The Established Intimin Receptor Tir and the Putative Eucaryotic Intimin Receptors Nucleolin and ß1 Integrin Localize at or near the Site of Enterohemorrhagic Escherichia coli O157:H7 Adherence to Enterocytes In Vivo

James F. Sinclair,1 Evelyn A. Dean-Nystrom,2 and Alison D. O'Brien1*

Department of Microbiology and Immunology, Uniformed Services University of the Health Sciences, Bethesda, Maryland,1 Pre-Harvest Food Safety and Enteric Disease Research Unit, National Animal Disease Center, Agricultural Research Service, U.S. Department of Agriculture, Ames, Iowa2

Received 14 July 2005/ Returned for modification 29 September 2005/ Accepted 26 November 2005

For enterohemorrhagic Escherichia coli (EHEC) O157:H7 to adhere tightly to the intestinal epithelium and produce attach and efface (A/E) lesions, the organism must express the adhesin intimin and insert the bacterially encoded translocated intimin receptor Tir into the plasma membrane of the host enterocyte. Additionally, some reports based on tissue culture experiments indicate that intimin has affinity for the eucaryotic proteins nucleolin and ß1 integrin. To address the potential biological relevance of these eucaryotic proteins in the infection process in vivo, we sought to compare the proximity of Tir, nucleolin, and ß1 integrin to regions of EHEC O157:H7 attachment in intestinal sections from three different inoculated animals: piglets, neonatal calves, and mice. Piglets and neonatal calves were chosen because intimin-mediated adherence of EHEC O157:H7 and subsequent A/E lesion formation occur at high levels in these animals. Mice were selected because of their ease of manipulation but only after we first demonstrated that in competition with the normal mouse gut flora, an EHEC O157:H7 strain with a nonpolar deletion in the intimin gene was cleared faster than strains that produced wild-type or hybrid intimin. In all three animal species, we noted immunostained Tir beneath and stained nucleolin closely associated with adherent bacteria in intestinal sections. We also observed immunostained ß1 integrin clustered at locations of bacterial adherence in porcine and bovine tissue. These findings indicate that nucleolin and ß1 integrin are present on the luminal surface of intestinal epithelia and are potentially accessible as receptors for intimin during EHEC O157:H7 infection.

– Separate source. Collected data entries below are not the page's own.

(* ===== verification/BlockStorage.v ===== *)
(** * Block storage (src/src/blockchain/impl/block_storage_impl.cpp, storage_util.cpp)

    [BlockStorageImpl] keeps headers, bodies, signatures, states, the slot index and
    the leaves of the block tree as encoded records in the spaces of a
    [SpacedStorage].  SSZ encoding is the sszpp library's: a parameter, with the
    documented behaviour the storage relies on as laws. *)

From S2P Require Import Prelude Errors Types Stf Storage.

(** ** Encoding *)
Class Codec (B : Type) := {
  raw_hash : BlockHash → B;                       (* the 32 bytes of a hash *)
  leaves_key : B;                                 (* kBlockTreeLeavesLookupKey *)
  enc_slot : Slot → B;                            (* slotToHashLookupKey *)
  enc_hashes : list BlockHash → B;
  dec_hashes : B → result (list BlockHash);
  enc_header : BlockHeader → B;
  dec_header : B → result BlockHeader;
  enc_body : BlockBody → B;
  dec_body : B → result BlockBody;
  enc_signatures : BlockSignatures → B;
  dec_signatures : B → result BlockSignatures;
  enc_state : State → B;
  dec_state : B → result State;
}.

(** Encodings can be read back, keys are distinct, and an SSZ list of one
    fixed-size element is that element's bytes. *)
Class CodecLaws (B : Type) `{Codec B} := {
  raw_hash_inj h1 h2 : raw_hash h1 = raw_hash h2 → h1 = h2;
  enc_slot_inj s1 s2 : s1 < two64 → s2 < two64 → enc_slot s1 = enc_slot s2 → s1 = s2;
  enc_hashes_single h : enc_hashes [h] = raw_hash h;
  dec_enc_hashes l : dec_hashes (enc_hashes l) = Ok l;
  dec_enc_header x : dec_header (enc_header x) = Ok x;
  dec_enc_body x : dec_body (enc_body x) = Ok x;
  dec_enc_signatures x : dec_signatures (enc_signatures x) = Ok x;
  dec_enc_state x : dec_state (enc_state x) = Ok x;
}.

(** ** The interface of BlockStorage (src/src/blockchain/block_storage.hpp) *)
Class BlockStorage (S : Type) := {
  bs_getBlockTreeLeaves : SM S error (list BlockHash);
  bs_setBlockTreeLeaves : list BlockHash → SM S error ();
  bs_assignHashToSlot : BlockIndex → SM S error ();
  bs_deassignHashToSlot : BlockIndex → SM S error ();
  bs_getBlockHash : Slot → SM S error (list BlockHash);
  bs_hasBlockHeader : BlockHash → SM S error bool;
  bs_putBlockHeader : BlockHeader → SM S error BlockHash;
  bs_getBlockHeader : BlockHash → SM S error BlockHeader;
  bs_tryGetBlockHeader : BlockHash → SM S error (option BlockHeader);
  bs_putBlockBody : BlockHash → BlockBody → SM S error ();
  bs_getBlockBody : BlockHash → SM S error (option BlockBody);
  bs_removeBlockBody : BlockHash → SM S error ();
  bs_putState : BlockHash → State → SM S error ();
  bs_getState : BlockHash → SM S error (option State);
  bs_removeState : BlockHash → SM S error ();
  bs_putBlock : BlockData → SM S error BlockHash;
  bs_getSignedBlock : BlockHash → SM S error SignedBlock;
  bs_removeBlock : BlockHash → SM S error ();
}.

(** std::ranges::sort on hashes *)
Definition sort_hashes (l : list BlockHash) : list BlockHash := merge_sort N.le l.

(** BlockParts: HEADER, SIGNATURES, BODY as the bits of the source. *)
Definition PART_HEADER : N := 1.
Definition PART_SIGNATURES : N := 4.
Definition PART_BODY : N := 8.
Definition PART_ALL : N := 13.
Definition has_part (parts p : N) : bool := negb (N.land parts p =? 0).

Section impl.
Context {B W : Type} `{EqDecision B} `{Codec B} `{SpacedStorage B W} `{BuildMode} `{SszHash}.

Record BlockStorageImpl := mkBlockStorageImpl {
  bsi_storage : W;
  block_tree_leaves : option (list BlockHash);
}.
Local Notation M := (SM BlockStorageImpl error).

Definition on_storage {A} (m : SM W error A) : M A := λ s,
  let '(r, w) := m (bsi_storage s) in (r, mkBlockStorageImpl w (block_tree_leaves s)).

(** storage_util.cpp *)
Definition hasInSpace (sp : Space) (h : BlockHash) : M bool :=
  on_storage (ss_contains sp (raw_hash h)).
Definition putToSpace (sp : Space) (h : BlockHash) (v : B) : M () :=
  on_storage (ss_put sp (raw_hash h) v).
Definition getFromSpace (sp : Space) (h : BlockHash) : M (option B) :=
  on_storage (ss_tryGet sp (raw_hash h)).
Definition removeFromSpace (sp : Space) (h : BlockHash) : M () :=
  on_storage (ss_remove sp (raw_hash h)).

Definition getBlockTreeLeaves : M (list BlockHash) :=
  s ← sm_get;
  match block_tree_leaves s with
  | Some leaves => mret leaves
  | None =>
      leaves_opt ← on_storage (ss_tryGet Default leaves_key);
      match leaves_opt with
      | None => sm_err (E_BlockStorage BLOCK_TREE_LEAVES_NOT_FOUND)
      | Some encoded_leaves =>
          leaves ← sm_lift (dec_hashes encoded_leaves);
          sm_modify (λ s, mkBlockStorageImpl (bsi_storage s) (Some leaves)) ≫= λ _,
          mret leaves
      end
  end.

Definition setBlockTreeLeaves (leaves : list BlockHash) : M () :=
  let leaves := sort_hashes leaves in
  s ← sm_get;
  if decide (block_tree_leaves s = Some leaves) then mret ()
  else
    on_storage (ss_put Default leaves_key (enc_hashes leaves)) ≫= λ _,
    sm_modify (λ s, mkBlockStorageImpl (bsi_storage s) (Some leaves)).

Definition getBlockHash (slot : Slot) : M (list BlockHash) :=
  data_opt ← on_storage (ss_tryGet SlotToHashes (enc_slot slot));
  match data_opt with
  | Some data => sm_lift (dec_hashes data)
  | None => mret []
  end.

(** The new hash alone is stored, not the extended list. *)
Definition assignHashToSlot (block_index : BlockIndex) : M () :=
  hashes ← getBlockHash (bi_slot block_index);
  if decide (bi_hash block_index ∈ hashes) then mret ()
  else on_storage (ss_put SlotToHashes (enc_slot (bi_slot block_index))
                     (raw_hash (bi_hash block_index))).

Definition deassignHashToSlot (block_index : BlockIndex) : M () :=
  hashes ← getBlockHash (bi_slot block_index);
  if decide (bi_hash block_index ∈ hashes) then
    let hashes := filter (λ h, h ≠ bi_hash block_index) hashes in
    match hashes with
    | [] => on_storage (ss_remove SlotToHashes (enc_slot (bi_slot block_index)))
    | _ => on_storage (ss_put SlotToHashes (enc_slot (bi_slot block_index)) (enc_hashes hashes))
    end
  else mret ().

Definition hasBlockHeader (h : BlockHash) : M bool := hasInSpace Header h.

Definition putBlockHeader (header : BlockHeader) : M BlockHash :=
  let block_hash := sszHash_header header in
  putToSpace Header block_hash (enc_header header) ≫= λ _, mret block_hash.

Definition fetchBlockHeader (h : BlockHash) : M (option BlockHeader) :=
  encoded_header_opt ← getFromSpace Header h;
  match encoded_header_opt with
  | Some encoded_header =>
      header ← sm_lift (dec_header encoded_header);
      sm_lift (boost_assert (sszHash_header header =? h)) ≫= λ _,
      mret (Some header)
  | None => mret None
  end.

Definition getBlockHeader (h : BlockHash) : M BlockHeader :=
  header_opt ← fetchBlockHeader h;
  match header_opt with
  | Some header => mret header
  | None => sm_err (E_BlockStorage BS_HEADER_NOT_FOUND)
  end.

Definition tryGetBlockHeader (h : BlockHash) : M (option BlockHeader) := fetchBlockHeader h.

Definition putBlockBody (h : BlockHash) (body : BlockBody) : M () :=
  putToSpace Body h (enc_body body).

Definition getBlockBody (h : BlockHash) : M (option BlockBody) :=
  o ← getFromSpace Body h;
  match o with
  | Some b => x ← sm_lift (dec_body b); mret (Some x)
  | None => mret None
  end.

Definition removeBlockBody (h : BlockHash) : M () := removeFromSpace Body h.

Definition putState (h : BlockHash) (state : State) : M () :=
  putToSpace StateSpace h (enc_state state).

Definition getState (h : BlockHash) : M (option State) :=
  o ← getFromSpace StateSpace h;
  match o with
  | Some b => x ← sm_lift (dec_state b); mret (Some x)
  | None => mret None
  end.

Definition removeState (h : BlockHash) : M () := removeFromSpace StateSpace h.

(** Only a slot entry that is exactly this hash is removed. *)
Definition removeBlock (h : BlockHash) : M () :=
  header_opt ← fetchBlockHeader h;
  match header_opt with
  | None => mret ()
  | Some header =>
      let block_index := header_index header in
      let key := enc_slot (bi_slot block_index) in
      hash_opt ← on_storage (ss_tryGet SlotToHashes key);
      (if decide (hash_opt = Some (raw_hash h))
       then on_storage (ss_remove SlotToHashes key) else mret ()) ≫= λ _,
      removeBlockBody (bi_hash block_index) ≫= λ _,
      removeFromSpace StateSpace (bi_hash block_index) ≫= λ _,
      removeFromSpace SignatureSpace (bi_hash block_index) ≫= λ _,
      removeFromSpace AttestationSpace (bi_hash block_index) ≫= λ _,
      removeFromSpace Header (bi_hash block_index)
  end.

Definition putBlock (block : BlockData) : M BlockHash :=
  match bd_header block with
  | None => sm_throw UndefinedBehaviour
  | Some header =>
      adding_res ← sm_try (
        block_hash ← putBlockHeader header;
        (match bd_signature block with
         | Some signature => putToSpace SignatureSpace block_hash (enc_signatures signature)
         | None => mret ()
         end) ≫= λ _,
        (match bd_body block with
         | Some body => putToSpace Body block_hash (enc_body body)
         | None => mret ()
         end) ≫= λ _,
        mret block_hash);
      match adding_res with
      | inl block_hash => mret block_hash
      | inr e => sm_try (removeBlock (sszHash_header header)) ≫= λ _, sm_err e
      end
  end.

Definition getBlock (h : BlockHash) (parts : N) : M BlockData :=
  header ← (if has_part parts PART_HEADER
            then header ← getBlockHeader h; mret (Some header) else mret None);
  signature ← (if has_part parts PART_SIGNATURES then
                 o ← getFromSpace SignatureSpace h;
                 match o with
                 | Some b => x ← sm_lift (dec_signatures b); mret (Some x)
                 | None => sm_err (E_BlockStorage SIGNATURE_NOT_FOUND)
                 end
               else mret None);
  body ← (if has_part parts PART_BODY then
            o ← getFromSpace Body h;
            match o with
            | Some b => x ← sm_lift (dec_body b); mret (Some x)
            | None => sm_err (E_BlockStorage BS_BODY_NOT_FOUND)
            end
          else mret None);
  mret (mkBlockData h header body signature).

Definition getSignedBlock (h : BlockHash) : M SignedBlock :=
  data ← getBlock h PART_ALL;
  match bd_header data, bd_signature data, bd_body data with
  | Some header, Some signature, Some body =>
      mret (mkSignedBlock
              (mkBlock (bh_slot header) (bh_proposer_index header) (bh_parent_root header)
                 (bh_state_root header) body) signature)
  | _, _, _ => sm_throw UndefinedBehaviour
  end.

#[global] Instance BlockStorageImpl_BlockStorage : BlockStorage BlockStorageImpl := {|
  bs_getBlockTreeLeaves := getBlockTreeLeaves;
  bs_setBlockTreeLeaves := setBlockTreeLeaves;
  bs_assignHashToSlot := assignHashToSlot;
  bs_deassignHashToSlot := deassignHashToSlot;
  bs_getBlockHash := getBlockHash;
  bs_hasBlockHeader := hasBlockHeader;
  bs_putBlockHeader := putBlockHeader;
  bs_getBlockHeader := getBlockHeader;
  bs_tryGetBlockHeader := tryGetBlockHeader;
  bs_putBlockBody := putBlockBody;
  bs_getBlockBody := getBlockBody;
  bs_removeBlockBody := removeBlockBody;
  bs_putState := putState;
  bs_getState := getState;
  bs_removeState := removeState;
  bs_putBlock := putBlock;
  bs_getSignedBlock := getSignedBlock;
  bs_removeBlock := removeBlock;
|}.
End impl.

Arguments BlockStorageImpl W : clear implicits.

* Corresponding author. Mailing address: Department of Microbiology and Immunology, Uniformed Services University of the Health Sciences, 4301 Jones Bridge Rd., Bethesda, MD 20814. Phone: (301) 295-3419. Fax: (301) 295-3773. E-mail: aobrien{at}usuhs.mil.

Editor: J. T. Barbieri


Infection and Immunity, February 2006, p. 1255-1265, Vol. 74, No. 2
0019-9567/06/$08.00+0     doi:10.1128/IAI.74.2.1255-1265.2006
Copyright © 2006, American Society for Microbiology. All Rights Reserved.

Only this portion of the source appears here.